Indications for Plasma Exchange in the Intensive Care Unit
DOI:
https://doi.org/10.1007/s13546-015-1029-7Abstract
Aims: To specify the current indications for plasma exchanges (PE) in the intensive care unit (ICU) patients and their degree of emergency.
Methods: Critical review of the literature concerning the indication for PE in conditions that can affect ICU patients.

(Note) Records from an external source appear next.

(* ===== verification/ResponsesProofs.v ===== *)
(** * Requests of the Responses API

    Whatever its body, a request is parsed to a well-formed one or refused as an error of the client.  The items of its
    input can be sent again, and so can the output of a response: they stand for the same turns. *)
From Stdlib Require Import Strings.String.
From stdpp Require Import gmap.
From S2P Require Import ProgramState RequestPlan Prelude Unicode Admission Capacity Contract Output Tokenizer ToolCalls ChatTemplate PrefixIdentity MediaCache Processor Preparation ResponseStore Requests RequestsProofs Serving Responses.
#[local] Open Scope Z_scope.
#[local] Open Scope ninfer_scope.

(** ** Parsers that draw ids *)

Definition draws {A} (P : A -> Prop) (m : M nat A) : Prop := forall n, parses P (m n).1.
Section Rules.
Context {A B : Type}.
Lemma draws_ret (P : A -> Prop) a : P a -> draws P (mret_ a).
Proof. by intros H n. Qed.
Lemma draws_throw (P : A -> Prop) : draws P (mthrow ApiError).
Proof. by intros n. Qed.
Lemma draws_lift (P : A -> Prop) r : parses P r -> draws P (mlift r).
Proof. by intros H n. Qed.
Lemma draws_bind (P : A -> Prop) (Q : B -> Prop) m k : draws P m -> (forall a, P a -> draws Q (k a)) -> draws Q (mbind_ m k).
Proof. intros Hm Hk n. specialize (Hm n). unfold mbind_. destruct (m n) as [[a|e] n']; cbn in *; [by apply Hk|done]. Qed.
Lemma draws_throw_if (Q : B -> Prop) b (m : M nat B) : (b = false -> draws Q m) -> draws Q (mbind_ (mthrow_if b ApiError) (fun _ => m)).
Proof. intros H n. destruct b; [done|]. by apply H. Qed.
Lemma draws_mono (P Q : A -> Prop) m : draws P m -> (forall a, P a -> Q a) -> draws Q m.
Proof. intros H HPQ n. eapply parses_mono; [apply H|auto]. Qed.
End Rules.
Notation draws_any m := (draws (fun _ => True) m).

Create HintDb draws.
Ltac draw_step :=
  match goal with
  | |- draws _ (mbind_ (mthrow_if _ ApiError) _) => apply draws_throw_if; intros ?
  | |- draws _ (mbind_ (mlift _) _) => eapply draws_bind; [apply draws_lift; by eauto with parses|intros ? ?; cbv beta in *]
  | |- draws _ (mbind_ _ _) => eapply draws_bind; [by eauto with draws|intros ? ?; cbv beta in *]
  | |- draws _ (if ?b then _ else _) => destruct b eqn:?
  | |- draws _ (match ?x with _ => _ end) => destruct x eqn:?
  | |- draws _ (mthrow ApiError) => apply draws_throw
  | |- draws _ (mret_ _) => apply draws_ret
  | |- draws _ (mlift _) => apply draws_lift
  end.
Ltac draw_steps := repeat draw_step.

(** ** Fields of objects *)

Lemma find_set k k' v items : json_find k (object_set k' v items) = if decide (k' = k) then Some v else json_find k items.
Proof.
  induction items as [|[k0 v0] items IH]; cbn [object_set json_find]; [repeat case_bool_decide; repeat case_decide; done|].
  case_bool_decide as H1; [subst k0; cbn [json_find]; repeat case_bool_decide; repeat case_decide; done|].
  destruct (bytes_ltb k' k0); cbn [json_find]; [repeat case_bool_decide; repeat case_decide; naive_solver|].
  rewrite IH. repeat case_bool_decide; repeat case_decide; naive_solver.
Qed.
Lemma set_object k v o : is_object (set_field k v o) = is_object o.
Proof. by destruct o. Qed.
Lemma field_set k k' v o : is_object o = true -> json_field (set_field k' v o) k = if decide (k' = k) then Some v else json_field o k.
Proof. destruct o; try done. intros _. apply find_set. Qed.

(** The field of an object that is written out. *)
Ltac field_eq := vm_compute; reflexivity.

Lemma random_id_nonempty random prefix : draws (fun id => id <> []) (random_id random prefix).
Proof. intros n. cbn. intros [_ H]%app_nil. done. Qed.
Lemma item_id_draws random item prefix : draws (fun id => id <> []) (item_id random item prefix).
Proof.
  unfold item_id, new_response_item_id. draw_steps; try apply random_id_nonempty. by eapply bool_decide_eq_false.
Qed.
#[export] Hint Resolve random_id_nonempty item_id_draws : draws.

(** The id of an item. *)
Definition item_has_id (item : Json) (id : list Z) : Prop := json_field item (bytes_of "id") = Some (JString id) /\ id <> [].

(** An item that has an id draws none. *)
Lemma item_id_given random item prefix id n : item_has_id item id -> item_id random item prefix n = (Ok id, n).
Proof. intros [H Hn]. unfold item_id, present. rewrite H. unfold mthrow_if, mlift, mbind_. by rewrite bool_decide_false. Qed.

Section Parsing.
Context (json_parse : list Z -> option Json) (json_dump : Json -> list Z) (random : nat -> Z).

(** ** Well-formed requests *)

Notation call_ok := (call_ok json_parse 64).
Notation turn_ok := (turn_ok json_parse 64).

Lemma input_url_parses kind type_ url : kind = CkImage \/ kind = CkVideo -> parses part_ok (input_url kind type_ url).
Proof. intros Hk. unfold input_url. parse_steps; destruct Hk as [-> | ->]; done. Qed.
Lemma input_image_parses part : parses part_ok (parse_input_image part).
Proof.
  unfold parse_input_image. parse_step. parse_step. eapply (parses_bind (fun _ => True)); [by parse_steps|]. intros _ _. apply input_url_parses. auto.
Qed.
Lemma input_video_parses part : parses part_ok (parse_input_video part).
Proof. unfold parse_input_video. parse_step. apply input_url_parses. auto. Qed.
Lemma check_completed_parses item : parses_any (check_completed item).
Proof. unfold check_completed. by parse_steps. Qed.
#[local] Hint Resolve input_image_parses input_video_parses check_completed_parses : parses.
Lemma message_part_parses role value : parses (fun p => part_ok p.1) (message_part role value).
Proof. unfold message_part. by parse_steps. Qed.
Lemma item_role_parses role : parses (fun r => r <> Tool) (parse_item_role role).
Proof. unfold parse_item_role. by parse_steps. Qed.
Lemma message_content_parses role item : parses (fun parts => parts <> [] /\ Forall (fun p => part_ok p.1) parts) (parse_message_content role item).
Proof.
  unfold parse_message_content. destruct (present item _) as [[| | | | |s|values|]|]; try done; cbn; [split; [done|]; by repeat constructor|].
  eapply parses_bind; [apply parses_map, message_part_parses|]. intros parts Hp. parse_steps. split; [by eapply bool_decide_eq_false|done].
Qed.
#[local] Hint Resolve message_part_parses item_role_parses message_content_parses : parses.

(** What the items' parsers give: the turn, and a canonical form with an id. *)
Definition has_some_id (item : Json) : Prop := exists id, item_has_id item id.

Lemma message_item_draws item : draws (fun r => turn_ok r.1 /\ turn_role r.1 <> Tool /\ turn_reasoning r.1 = [] /\ turn_tool_calls r.1 = [] /\
  turn_content r.1 <> [] /\ has_some_id r.2) (parse_message_item random item).
Proof using Type.
  clear json_dump.
  unfold parse_message_item. do 6 draw_step. draw_step. cbn [fst snd]. assert (Hparts : a2.*1 <> [] /\ Forall part_ok a2.*1).
  { destruct H3 as [Hn Hf]. split; [by destruct a2|]. by apply Forall_fmap. }
  split; [by apply plain_turn_ok; tauto|]. cbn. split_and!; try tauto. exists a3. split; [field_eq|done].
Qed.
Lemma reasoning_part_parses part : parses_any (reasoning_part part).
Proof. unfold reasoning_part. parse_steps. apply get_string_parses. Qed.
#[local] Hint Resolve reasoning_part_parses : parses.
Lemma reasoning_item_draws item : draws (fun r => has_some_id r.2) (parse_reasoning_item random item).
Proof.
  unfold parse_reasoning_item. draw_step. eapply (draws_bind (fun _ => True)); [draw_steps; by parse_steps|]. intros _ _.
  eapply (draws_bind (fun _ => True)); [draw_steps; by parse_steps|]. intros content _. draw_step. draw_step. draw_step. cbn. exists a0. split; [field_eq|done].
Qed.
Lemma function_call_item_draws item : draws (fun r => call_ok r.1 /\ has_some_id r.2) (parse_function_call_item json_parse random item).
Proof.
  unfold parse_function_call_item. do 6 draw_step. draw_step. cbn [fst snd]. split.
  - split; [done|]. split; [done|]. cbn. destruct (json_parse a1) as [[]|] eqn:E; try done. by eexists.
  - exists a3. split; [field_eq|done].
Qed.
Lemma function_call_output_item_draws item : draws (fun r => turn_ok r.1 /\ has_some_id r.2) (parse_function_call_output_item random item).
Proof.
  unfold parse_function_call_output_item. do 4 draw_step. draw_step. cbn [fst snd]. split; [|exists a2; split; [field_eq|done]].
  apply tool_turn_ok; [done|]. by repeat constructor.
Qed.
#[local] Hint Resolve message_item_draws reasoning_item_draws function_call_item_draws function_call_output_item_draws : draws.
(** The page that begins at [k]. *)
Definition page_at (n k : nat) (l : list Json) : list Json := take n (drop k l).
Lemma page_spec items limit order after n k : distinct_ids items -> parse_limit limit = Ok n -> known_order order ->
  match after with
  | None => k = 0%nat
  | Some id => exists j item, k = S j /\ ordered_items order items !! j = Some item /\ item_has_id item id
  end ->
  exists page, paginated_input_items (mkQuery None limit order after) items = Ok page /\ page_items page = page_at (Z.to_nat n) k (ordered_items order items) /\
    if (k + Z.to_nat n <? length (ordered_items order items))%nat
    then exists item id, next_after page = Some id /\ ordered_items order items !! (k + Z.to_nat n - 1)%nat = Some item /\ item_has_id item id
    else next_after page = None.
Proof.
  set (l := ordered_items order items). intros Hd Hn Ho Hk. pose proof (limit_positive _ _ Hn) as Hpos. assert (Hdl : distinct_ids l) by (by apply distinct_ordered).
  assert (Hids : forall x, x ∈ l -> exists id, item_has_id x id).
  { destruct Hdl as (ids & Hf & _). intros x [i Hi]%list_elem_of_lookup. destruct (Forall2_lookup_l _ _ _ _ _ Hf Hi) as (id & _ & Hid). by exists id. }
  assert (Hid_of : forall x, x ∈ l -> exists id, item_has_id x id /\ id_of x = Ok (JString id)).
  { intros x Hx. destruct (Hids x Hx) as [id [H1 H2]]. exists id. split; [by split|]. unfold id_of. by rewrite H1. }
  assert (Hbegin : match after with None => Ok 0%nat | Some after => match list_find (fun item => has_id after item = true) l with Some (i, _) => Ok (i + 1)%nat | None => Err ApiError end end = Ok k).
  { destruct after as [id|]; [|by rewrite Hk]. destruct Hk as (j & item & -> & Hj & Hid). rewrite (find_item l j item id Hdl Hj Hid). f_equal. lia. }
  assert (Hdata : take (Nat.min (length l) (k + Z.to_nat n) - k) (drop k l) = page_at (Z.to_nat n) k l).
  { unfold page_at. destruct (Nat.min_spec (length l) (k + Z.to_nat n)) as [[H1 ->]|[H1 ->]]; [|f_equal; lia]. rewrite !take_ge; [done|rewrite length_drop; lia..]. }
  assert (Hin : forall x, x ∈ page_at (Z.to_nat n) k l -> x ∈ l) by (intros x Hx; rewrite <- (take_drop k l); apply elem_of_app; right; rewrite <- (take_drop (Z.to_nat n) (drop k l)); apply elem_of_app; by left).
  unfold paginated_input_items. cbn [q_include q_limit q_order q_after throw_if rbind]. rewrite Hn. cbn [rbind].
  replace (negb (bool_decide (default (bytes_of "desc") order = bytes_of "asc")) && negb (bool_decide (default (bytes_of "desc") order = bytes_of "desc"))) with false.
  2: { destruct order as [o|]; [|done]. by destruct Ho as [->| ->]. }
  cbn [throw_if rbind]. fold (ordered_items order items). fold l. rewrite Hbegin. cbn [rbind]. rewrite Hdata. set (data := page_at (Z.to_nat n) k l) in *.
  assert (Hfirst : exists f, match head data with Some item => id_of item | None => Ok JNull end = Ok f).
  { destruct (head data) as [x|] eqn:Hx; [|by eexists]. destruct (Hid_of x) as (id & _ & ->); [|by eexists]. apply Hin. destruct data; [done|]. injection Hx as ->. by left. }
  destruct Hfirst as [f ->]. cbn [rbind]. destruct (last data) as [x|] eqn:Hx.
  - destruct (Hid_of x) as (id & Hid & ->); [apply Hin; by apply last_Some_elem_of|]. cbn [rbind]. eexists. split; [reflexivity|]. split; [field_eq|].
    destruct (Nat.ltb_spec (Nat.min (length l) (k + Z.to_nat n)) (length l)); destruct (Nat.ltb_spec (k + Z.to_nat n) (length l)); try lia; [|field_eq].
    exists x, id. split; [field_eq|]. split; [|done]. rewrite last_lookup in Hx. unfold data, page_at in Hx. rewrite length_take, length_drop in Hx.
    apply lookup_take_Some in Hx as [Hx _]. rewrite lookup_drop in Hx. rewrite <- Hx. f_equal. lia.
  - cbn [rbind]. eexists. split; [reflexivity|]. split; [field_eq|]. assert (Hnil : data = []) by (destruct data; [done|by rewrite last_cons in Hx; destruct (last data)]).
    assert (Hlen : length data = 0%nat) by (by rewrite Hnil). unfold data, page_at in Hlen. rewrite length_take, length_drop in Hlen.
    destruct (Nat.ltb_spec (Nat.min (length l) (k + Z.to_nat n)) (length l)); destruct (Nat.ltb_spec (k + Z.to_nat n) (length l)); try lia. field_eq.
Qed.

Results: Considering the general recommendations regarding PE use as first line treatment, four groups of indications are potentially relevant for intensive care specialists: 1) neurological diseases including Guillain-Barré syndrome, chronic inflammatory demyelinisating polyradiculoneuropathies and bouts of myasthenia gravis; 2) renal diseases including antineutrophil cytoplasmic antibodies (ANCA)-associated vasculitis with severe renal involvement, Goodpasture disease and pulmonary-renal syndromes; 3) hematological diseases including thrombotic microangiopathies as thrombotic thrombocytopenic purpura (TTP) and atypical hemolytic uremic syndrome, hyperviscosity syndrome of monoclonal gammo- pathies; 4) complications of solid organ transplantation including the treatment of antibody-mediated rejection. Regarding the emergency to start PE therapy, critically-ill patients with a suspicion of TTP, pulmonary-renal syndrome and severe hyperviscosity syndrome should receive PE as soon as possible. In all the other indications, a definitive confirmation of the diagnosis can usually be obtained and a multidisciplinary collegial discussion be sought before PE initiation.
Conclusion: There are only a few indications for PE in ICU patients that have no therapeutic alternative and that have to be started in emergency (namely TTP, pulmonary-renal syndrome and hyperviscosity syndrome).